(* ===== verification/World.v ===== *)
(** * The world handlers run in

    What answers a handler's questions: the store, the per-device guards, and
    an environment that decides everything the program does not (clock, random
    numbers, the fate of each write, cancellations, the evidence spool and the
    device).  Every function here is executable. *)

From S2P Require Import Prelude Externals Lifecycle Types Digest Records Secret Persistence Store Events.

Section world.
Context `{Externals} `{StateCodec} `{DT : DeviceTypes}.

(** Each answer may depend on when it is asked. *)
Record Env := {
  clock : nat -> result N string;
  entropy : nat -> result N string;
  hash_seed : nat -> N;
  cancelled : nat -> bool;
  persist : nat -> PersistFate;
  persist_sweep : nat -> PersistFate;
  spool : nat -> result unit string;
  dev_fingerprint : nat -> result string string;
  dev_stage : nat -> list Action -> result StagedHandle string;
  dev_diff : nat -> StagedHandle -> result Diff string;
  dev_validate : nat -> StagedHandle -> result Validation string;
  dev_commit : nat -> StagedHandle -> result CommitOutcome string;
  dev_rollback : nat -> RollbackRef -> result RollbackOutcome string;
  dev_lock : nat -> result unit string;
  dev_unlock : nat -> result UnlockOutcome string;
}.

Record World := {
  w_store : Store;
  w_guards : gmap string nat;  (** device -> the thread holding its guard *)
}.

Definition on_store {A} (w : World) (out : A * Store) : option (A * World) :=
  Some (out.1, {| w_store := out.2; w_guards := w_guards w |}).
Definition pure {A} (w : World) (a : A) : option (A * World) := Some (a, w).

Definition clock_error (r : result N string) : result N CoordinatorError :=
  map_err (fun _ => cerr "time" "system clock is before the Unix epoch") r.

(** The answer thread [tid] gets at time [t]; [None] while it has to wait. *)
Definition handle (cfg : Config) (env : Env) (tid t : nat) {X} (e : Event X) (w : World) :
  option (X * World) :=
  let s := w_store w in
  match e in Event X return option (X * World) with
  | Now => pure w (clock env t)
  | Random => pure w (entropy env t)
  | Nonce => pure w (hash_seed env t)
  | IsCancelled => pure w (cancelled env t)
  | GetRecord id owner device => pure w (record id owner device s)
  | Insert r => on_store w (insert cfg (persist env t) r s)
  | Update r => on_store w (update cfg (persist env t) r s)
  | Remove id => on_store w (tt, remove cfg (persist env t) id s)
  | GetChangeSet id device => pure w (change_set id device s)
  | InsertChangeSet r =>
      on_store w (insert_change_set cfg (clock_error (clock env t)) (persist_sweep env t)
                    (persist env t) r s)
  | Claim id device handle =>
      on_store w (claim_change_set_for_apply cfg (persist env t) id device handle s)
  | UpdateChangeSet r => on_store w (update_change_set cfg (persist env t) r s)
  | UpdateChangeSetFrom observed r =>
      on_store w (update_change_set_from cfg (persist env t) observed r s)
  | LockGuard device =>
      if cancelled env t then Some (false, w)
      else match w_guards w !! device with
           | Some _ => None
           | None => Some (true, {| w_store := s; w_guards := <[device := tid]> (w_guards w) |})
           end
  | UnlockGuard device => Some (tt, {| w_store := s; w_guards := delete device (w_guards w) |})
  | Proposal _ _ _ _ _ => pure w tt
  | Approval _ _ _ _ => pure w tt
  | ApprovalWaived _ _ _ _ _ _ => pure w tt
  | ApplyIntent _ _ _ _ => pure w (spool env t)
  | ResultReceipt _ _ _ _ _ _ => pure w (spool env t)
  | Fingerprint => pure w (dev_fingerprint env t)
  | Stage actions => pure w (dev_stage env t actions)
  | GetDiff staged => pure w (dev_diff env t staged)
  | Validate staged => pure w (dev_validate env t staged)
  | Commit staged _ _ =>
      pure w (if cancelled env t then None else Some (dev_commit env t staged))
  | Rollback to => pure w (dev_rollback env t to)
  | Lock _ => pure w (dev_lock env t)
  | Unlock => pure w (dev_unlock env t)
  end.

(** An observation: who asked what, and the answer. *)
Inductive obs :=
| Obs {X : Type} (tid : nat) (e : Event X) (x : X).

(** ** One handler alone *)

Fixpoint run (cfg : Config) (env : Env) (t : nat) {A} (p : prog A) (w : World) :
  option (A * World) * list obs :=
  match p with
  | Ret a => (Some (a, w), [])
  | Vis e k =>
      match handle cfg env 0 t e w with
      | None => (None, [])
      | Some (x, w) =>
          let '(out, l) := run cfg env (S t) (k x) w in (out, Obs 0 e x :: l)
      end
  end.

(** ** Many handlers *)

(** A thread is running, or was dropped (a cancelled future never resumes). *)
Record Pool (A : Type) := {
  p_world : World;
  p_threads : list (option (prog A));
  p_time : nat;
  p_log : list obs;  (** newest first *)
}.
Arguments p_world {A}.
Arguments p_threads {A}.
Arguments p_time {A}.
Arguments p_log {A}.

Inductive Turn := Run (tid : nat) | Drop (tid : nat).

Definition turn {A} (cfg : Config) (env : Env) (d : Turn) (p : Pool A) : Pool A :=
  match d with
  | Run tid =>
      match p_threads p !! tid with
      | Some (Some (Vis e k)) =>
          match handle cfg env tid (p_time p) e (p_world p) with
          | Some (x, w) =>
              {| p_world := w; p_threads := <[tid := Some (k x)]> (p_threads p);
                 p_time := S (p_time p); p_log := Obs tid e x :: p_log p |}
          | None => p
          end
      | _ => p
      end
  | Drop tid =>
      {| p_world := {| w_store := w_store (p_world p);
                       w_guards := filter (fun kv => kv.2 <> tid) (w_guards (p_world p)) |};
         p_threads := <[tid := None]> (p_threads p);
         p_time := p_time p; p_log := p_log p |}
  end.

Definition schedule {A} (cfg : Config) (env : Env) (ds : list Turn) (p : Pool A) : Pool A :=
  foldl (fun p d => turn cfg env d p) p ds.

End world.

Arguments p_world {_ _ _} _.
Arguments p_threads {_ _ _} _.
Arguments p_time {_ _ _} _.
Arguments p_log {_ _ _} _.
━━━━
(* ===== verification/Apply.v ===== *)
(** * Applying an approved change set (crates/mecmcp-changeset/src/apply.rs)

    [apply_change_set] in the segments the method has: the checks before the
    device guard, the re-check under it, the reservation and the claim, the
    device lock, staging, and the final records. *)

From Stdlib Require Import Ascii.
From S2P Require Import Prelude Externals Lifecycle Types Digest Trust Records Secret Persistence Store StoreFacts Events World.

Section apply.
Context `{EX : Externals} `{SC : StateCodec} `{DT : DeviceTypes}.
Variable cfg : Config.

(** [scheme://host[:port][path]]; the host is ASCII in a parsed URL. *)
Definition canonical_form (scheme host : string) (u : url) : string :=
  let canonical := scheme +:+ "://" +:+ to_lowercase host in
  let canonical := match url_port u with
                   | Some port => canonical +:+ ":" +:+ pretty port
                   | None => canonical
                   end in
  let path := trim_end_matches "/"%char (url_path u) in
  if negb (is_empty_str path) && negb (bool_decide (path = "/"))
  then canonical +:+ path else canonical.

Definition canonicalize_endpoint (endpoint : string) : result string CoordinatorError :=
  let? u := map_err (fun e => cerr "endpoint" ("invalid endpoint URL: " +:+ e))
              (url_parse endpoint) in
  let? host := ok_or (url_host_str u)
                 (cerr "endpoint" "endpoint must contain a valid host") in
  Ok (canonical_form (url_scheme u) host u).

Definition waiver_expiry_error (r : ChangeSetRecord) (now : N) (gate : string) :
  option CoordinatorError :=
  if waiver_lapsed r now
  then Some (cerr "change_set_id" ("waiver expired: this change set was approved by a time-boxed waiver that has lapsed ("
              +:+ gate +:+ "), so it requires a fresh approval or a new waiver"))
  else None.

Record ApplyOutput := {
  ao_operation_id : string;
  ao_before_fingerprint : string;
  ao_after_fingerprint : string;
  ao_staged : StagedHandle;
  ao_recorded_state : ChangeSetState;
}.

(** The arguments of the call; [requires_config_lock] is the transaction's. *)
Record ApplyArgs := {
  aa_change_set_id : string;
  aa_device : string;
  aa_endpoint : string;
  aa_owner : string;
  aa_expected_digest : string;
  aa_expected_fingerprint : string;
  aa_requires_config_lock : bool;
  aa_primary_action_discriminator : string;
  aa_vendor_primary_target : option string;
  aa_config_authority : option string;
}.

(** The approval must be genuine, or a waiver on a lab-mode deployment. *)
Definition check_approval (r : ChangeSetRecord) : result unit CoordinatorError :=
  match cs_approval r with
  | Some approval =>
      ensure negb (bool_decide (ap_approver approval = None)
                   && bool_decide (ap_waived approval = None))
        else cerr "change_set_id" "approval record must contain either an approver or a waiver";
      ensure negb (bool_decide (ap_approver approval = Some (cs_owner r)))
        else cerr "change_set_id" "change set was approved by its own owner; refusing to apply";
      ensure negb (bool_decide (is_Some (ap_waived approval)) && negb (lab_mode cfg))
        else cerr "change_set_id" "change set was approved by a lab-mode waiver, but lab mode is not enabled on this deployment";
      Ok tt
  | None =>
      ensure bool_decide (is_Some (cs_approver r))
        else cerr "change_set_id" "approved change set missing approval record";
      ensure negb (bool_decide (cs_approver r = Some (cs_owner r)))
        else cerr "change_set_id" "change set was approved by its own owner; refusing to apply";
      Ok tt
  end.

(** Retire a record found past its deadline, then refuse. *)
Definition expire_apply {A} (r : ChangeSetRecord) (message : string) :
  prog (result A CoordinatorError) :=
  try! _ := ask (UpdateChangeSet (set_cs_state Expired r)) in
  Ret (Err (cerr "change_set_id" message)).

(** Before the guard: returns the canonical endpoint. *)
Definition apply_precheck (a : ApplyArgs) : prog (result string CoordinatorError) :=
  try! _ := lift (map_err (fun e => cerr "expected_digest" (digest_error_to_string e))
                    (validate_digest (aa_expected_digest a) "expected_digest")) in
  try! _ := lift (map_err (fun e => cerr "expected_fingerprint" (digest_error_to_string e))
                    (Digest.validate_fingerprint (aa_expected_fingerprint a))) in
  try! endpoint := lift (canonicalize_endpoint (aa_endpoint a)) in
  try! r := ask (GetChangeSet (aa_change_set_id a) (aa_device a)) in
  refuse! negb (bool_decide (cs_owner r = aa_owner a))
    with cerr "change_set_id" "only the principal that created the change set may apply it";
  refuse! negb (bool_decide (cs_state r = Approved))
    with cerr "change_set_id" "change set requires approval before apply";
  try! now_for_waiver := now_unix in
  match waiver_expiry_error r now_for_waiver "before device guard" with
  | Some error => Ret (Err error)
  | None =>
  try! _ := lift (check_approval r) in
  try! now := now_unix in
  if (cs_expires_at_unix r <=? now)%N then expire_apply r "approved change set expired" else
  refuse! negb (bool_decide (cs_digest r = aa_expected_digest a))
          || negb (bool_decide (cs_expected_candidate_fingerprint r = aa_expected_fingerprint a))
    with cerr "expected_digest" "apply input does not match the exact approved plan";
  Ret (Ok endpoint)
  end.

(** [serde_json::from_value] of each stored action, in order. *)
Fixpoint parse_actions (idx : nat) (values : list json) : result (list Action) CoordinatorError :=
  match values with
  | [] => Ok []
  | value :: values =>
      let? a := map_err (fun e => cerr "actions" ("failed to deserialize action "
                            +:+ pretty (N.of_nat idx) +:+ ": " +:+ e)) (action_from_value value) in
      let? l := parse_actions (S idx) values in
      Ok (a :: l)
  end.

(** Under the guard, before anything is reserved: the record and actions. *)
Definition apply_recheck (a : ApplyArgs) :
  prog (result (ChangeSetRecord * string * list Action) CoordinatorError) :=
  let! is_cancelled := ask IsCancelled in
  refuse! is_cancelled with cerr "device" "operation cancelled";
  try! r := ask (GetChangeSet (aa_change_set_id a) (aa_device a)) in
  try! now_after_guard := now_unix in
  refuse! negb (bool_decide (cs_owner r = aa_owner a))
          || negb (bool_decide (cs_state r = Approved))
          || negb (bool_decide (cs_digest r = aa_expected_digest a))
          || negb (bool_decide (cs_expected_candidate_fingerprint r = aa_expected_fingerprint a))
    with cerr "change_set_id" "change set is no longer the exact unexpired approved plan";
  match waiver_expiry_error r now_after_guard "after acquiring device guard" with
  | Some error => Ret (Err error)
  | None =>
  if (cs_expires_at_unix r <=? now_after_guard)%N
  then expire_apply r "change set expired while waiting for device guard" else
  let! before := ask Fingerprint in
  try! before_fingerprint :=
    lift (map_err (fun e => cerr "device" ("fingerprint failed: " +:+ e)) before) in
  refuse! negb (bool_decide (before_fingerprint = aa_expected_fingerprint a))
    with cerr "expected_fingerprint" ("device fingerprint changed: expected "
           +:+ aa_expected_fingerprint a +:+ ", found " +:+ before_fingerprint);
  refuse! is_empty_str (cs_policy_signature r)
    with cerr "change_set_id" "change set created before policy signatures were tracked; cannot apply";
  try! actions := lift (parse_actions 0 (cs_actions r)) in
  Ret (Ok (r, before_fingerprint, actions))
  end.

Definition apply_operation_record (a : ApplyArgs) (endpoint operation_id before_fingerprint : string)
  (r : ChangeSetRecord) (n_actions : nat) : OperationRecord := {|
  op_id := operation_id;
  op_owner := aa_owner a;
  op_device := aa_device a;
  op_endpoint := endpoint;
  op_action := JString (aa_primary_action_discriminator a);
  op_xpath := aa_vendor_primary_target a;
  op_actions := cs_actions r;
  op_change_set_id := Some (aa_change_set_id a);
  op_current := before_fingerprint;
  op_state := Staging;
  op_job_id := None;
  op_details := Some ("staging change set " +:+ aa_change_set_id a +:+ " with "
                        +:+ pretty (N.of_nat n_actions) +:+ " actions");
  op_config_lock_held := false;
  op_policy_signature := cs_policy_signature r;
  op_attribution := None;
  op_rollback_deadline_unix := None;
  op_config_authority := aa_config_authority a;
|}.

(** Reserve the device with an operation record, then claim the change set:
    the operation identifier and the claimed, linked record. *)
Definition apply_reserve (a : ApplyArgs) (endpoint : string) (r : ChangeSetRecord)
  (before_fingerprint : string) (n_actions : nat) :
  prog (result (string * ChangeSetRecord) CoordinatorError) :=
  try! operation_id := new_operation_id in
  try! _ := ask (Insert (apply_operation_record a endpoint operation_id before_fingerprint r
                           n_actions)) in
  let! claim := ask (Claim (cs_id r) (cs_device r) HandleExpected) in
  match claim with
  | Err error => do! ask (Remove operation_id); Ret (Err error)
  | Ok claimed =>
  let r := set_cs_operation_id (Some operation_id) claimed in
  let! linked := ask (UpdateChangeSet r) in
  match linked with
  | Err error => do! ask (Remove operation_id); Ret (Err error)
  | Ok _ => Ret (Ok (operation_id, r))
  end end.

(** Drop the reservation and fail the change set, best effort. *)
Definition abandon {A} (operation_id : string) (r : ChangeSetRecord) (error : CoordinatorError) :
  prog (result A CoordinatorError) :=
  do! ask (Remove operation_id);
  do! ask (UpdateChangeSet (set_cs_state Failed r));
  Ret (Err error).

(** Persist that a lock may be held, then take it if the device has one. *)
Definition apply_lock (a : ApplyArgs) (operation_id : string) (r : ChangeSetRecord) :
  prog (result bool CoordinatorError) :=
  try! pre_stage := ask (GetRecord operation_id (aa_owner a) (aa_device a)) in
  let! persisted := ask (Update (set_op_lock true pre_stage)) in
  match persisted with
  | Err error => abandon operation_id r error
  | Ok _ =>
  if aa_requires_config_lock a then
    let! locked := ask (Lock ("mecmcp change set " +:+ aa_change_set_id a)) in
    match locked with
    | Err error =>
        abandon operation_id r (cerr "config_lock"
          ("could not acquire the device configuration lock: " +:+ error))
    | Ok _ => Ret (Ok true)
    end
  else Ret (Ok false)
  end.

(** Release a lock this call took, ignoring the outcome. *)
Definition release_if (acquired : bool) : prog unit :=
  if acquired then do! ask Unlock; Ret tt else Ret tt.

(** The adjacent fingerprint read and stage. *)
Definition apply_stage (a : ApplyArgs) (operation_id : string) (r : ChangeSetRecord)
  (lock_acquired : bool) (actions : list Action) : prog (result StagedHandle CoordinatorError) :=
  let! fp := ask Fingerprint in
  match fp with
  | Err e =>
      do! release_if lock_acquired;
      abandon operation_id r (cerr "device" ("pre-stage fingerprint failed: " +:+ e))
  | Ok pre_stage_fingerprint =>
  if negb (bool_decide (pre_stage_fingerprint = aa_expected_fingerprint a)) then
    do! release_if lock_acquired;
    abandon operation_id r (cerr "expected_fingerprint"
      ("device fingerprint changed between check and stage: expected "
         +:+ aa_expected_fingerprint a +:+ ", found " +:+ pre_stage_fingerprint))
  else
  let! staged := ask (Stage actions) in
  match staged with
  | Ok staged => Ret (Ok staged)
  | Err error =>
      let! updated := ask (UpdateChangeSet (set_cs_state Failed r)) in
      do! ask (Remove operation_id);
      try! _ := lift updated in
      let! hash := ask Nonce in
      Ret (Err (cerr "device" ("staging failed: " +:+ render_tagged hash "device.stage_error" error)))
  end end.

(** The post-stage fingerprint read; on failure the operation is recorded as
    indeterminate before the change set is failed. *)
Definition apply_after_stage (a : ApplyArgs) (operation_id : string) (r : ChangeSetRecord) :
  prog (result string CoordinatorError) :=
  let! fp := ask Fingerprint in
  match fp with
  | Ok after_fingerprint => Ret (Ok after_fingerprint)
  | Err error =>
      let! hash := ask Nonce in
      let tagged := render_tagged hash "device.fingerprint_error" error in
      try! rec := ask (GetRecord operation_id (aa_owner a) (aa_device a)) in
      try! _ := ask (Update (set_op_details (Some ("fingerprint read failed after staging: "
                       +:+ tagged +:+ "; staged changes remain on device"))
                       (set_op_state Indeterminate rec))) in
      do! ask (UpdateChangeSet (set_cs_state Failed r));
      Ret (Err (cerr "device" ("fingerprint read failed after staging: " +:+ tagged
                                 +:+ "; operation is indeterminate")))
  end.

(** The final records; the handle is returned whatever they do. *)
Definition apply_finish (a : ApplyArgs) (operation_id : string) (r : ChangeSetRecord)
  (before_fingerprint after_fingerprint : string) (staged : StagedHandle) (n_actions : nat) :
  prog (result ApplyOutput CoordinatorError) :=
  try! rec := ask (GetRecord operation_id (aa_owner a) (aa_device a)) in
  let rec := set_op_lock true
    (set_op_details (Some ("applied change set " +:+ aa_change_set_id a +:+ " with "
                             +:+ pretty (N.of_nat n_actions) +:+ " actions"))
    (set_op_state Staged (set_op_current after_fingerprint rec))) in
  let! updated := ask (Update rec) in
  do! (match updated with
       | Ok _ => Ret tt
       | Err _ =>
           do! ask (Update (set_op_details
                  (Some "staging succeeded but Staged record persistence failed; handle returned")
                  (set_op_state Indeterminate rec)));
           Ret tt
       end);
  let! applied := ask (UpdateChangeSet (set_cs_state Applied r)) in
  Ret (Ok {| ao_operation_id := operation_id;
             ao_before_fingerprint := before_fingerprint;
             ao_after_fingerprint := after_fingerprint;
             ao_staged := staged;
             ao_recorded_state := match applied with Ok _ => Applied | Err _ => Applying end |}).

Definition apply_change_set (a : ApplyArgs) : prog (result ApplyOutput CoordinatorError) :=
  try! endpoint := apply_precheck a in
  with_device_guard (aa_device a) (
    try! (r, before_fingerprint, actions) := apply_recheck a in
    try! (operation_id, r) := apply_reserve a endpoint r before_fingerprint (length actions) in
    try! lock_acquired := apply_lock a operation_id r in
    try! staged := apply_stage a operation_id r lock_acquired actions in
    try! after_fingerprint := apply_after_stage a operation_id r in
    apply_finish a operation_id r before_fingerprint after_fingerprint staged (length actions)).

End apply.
━━━━
§ **Activity**: Copy out each line from the preceding entries that mentions the word "values".

§ **The completed task**:
Fixpoint parse_actions (idx : nat) (values : list json) : result (list Action) CoordinatorError :=
  match values with
  | value :: values =>
      let? l := parse_actions (S idx) values in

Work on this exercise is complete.